The talk was an experiment for me in several ways. First, the presentation style: The slides should contain as little text as possible, providing only visual assistance to what i said rather than guiding the talk themselves. In typical university or conference talks, i usually read the whole content-stuffed slide as soon as it appears without listening to what the lecturer says. The remaining two thirds of the time the slide takes usually consists of waiting for the next slide while trying not to fall asleep. I did not want to go as far into the opossite direction as Lawrence Lessig does because, obviously, the talk would be graphics-oriented and some of the pictures would need time to sink in and be explained. I think the style worked out fine and i surprised myself by talking quite a lot about slides with just one picture on them although i had not been practicing.

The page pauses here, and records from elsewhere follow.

Lemma core_queue H A now c s :
  core_ok (closure_holder c :: H) (c_ticket c :: A) s ->
  exists s', queue_for_later now (c_connection_id c) (c_msg c) (c_ticket c) s = Ok s' /\
    core_ok (closure_holder c :: H) A s' /\ framed s s'.
Proof.
  intros Hc. unfold queue_for_later, remove_before_lib.
  destruct (core_remove_where _ _ (fun v => vote_block_num v <=? lib s) s Hc) as (s1 & -> & Hc1 & F1). rewrite ret_bind.
  unfold remove_too_old.
  destruct (core_remove_where _ _ (fun v => v_received v <=? now - too_old) s1 Hc1) as (s2 & -> & Hc2 & F2). rewrite ret_bind.
  destruct Hc2 as [H1 H2 H3 H4 H5]. destruct (held_copy (admission s2) (closure_holder c) _ H1) as (a & E & Ha).
  { by apply elem_of_cons; left. }
  cbn [closure_holder fst] in E. rewrite E, ret_bind. eexists. split_and!; [done| |].
  - constructor; cbn [set_index admission index aggregated]; try done.
    + rewrite insert_vote_perm, fmap_cons. rewrite <- Permutation_middle. exact Ha.
    + change (logged (set_index _ _ _)) with (logged s2). rewrite insert_vote_perm, fmap_cons. cbn [v_admission].
      rewrite <- app_comm_cons, <- Permutation_middle. exact H2.
    + change (logged (set_index _ _ _)) with (logged s2). rewrite insert_vote_perm, fmap_cons. cbn [v_admission].
      rewrite <- app_comm_cons, <- Permutation_middle, (copy_ticket_next _ _ _ E). exact H3.
    + by apply insert_vote_sorted.
  - eapply framed_trans; [exact F1|exact F2].
Qed.

(** ** The steps keep it *)

Definition tasks_holders (ts : list task) : list (Z * Z) := ts ≫= task_holders.
Definition tasks_active (ts : list task) : list Z := ts ≫= task_active.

Second, the technical means: It was also the first time for me to use the Latex Beamer Class for slides. Creating the slides was painless enough with the help of my latex preprocessor, but the result did not convince me: (La)tex is not made for displaying pixel data on screen, causing images to be resized that want to displayed exactly 1:1. Most pdf viewers use Nearest Neighbour interpolation for resizing pictures, making all my nice pictures look bad - which is somewhat embarrassing for a talk that covers image filtering and interpolation. With evince i found a pdf viewer that performs other interpolation methods, making the result bearable. Nevertheless i will have to find some other way to show images next time. Possibly i will create the slides as images themselves and present them with some image viewer like gqview. And maybe i’ll end up writing another minimalist slide-defining markup language that creates png images.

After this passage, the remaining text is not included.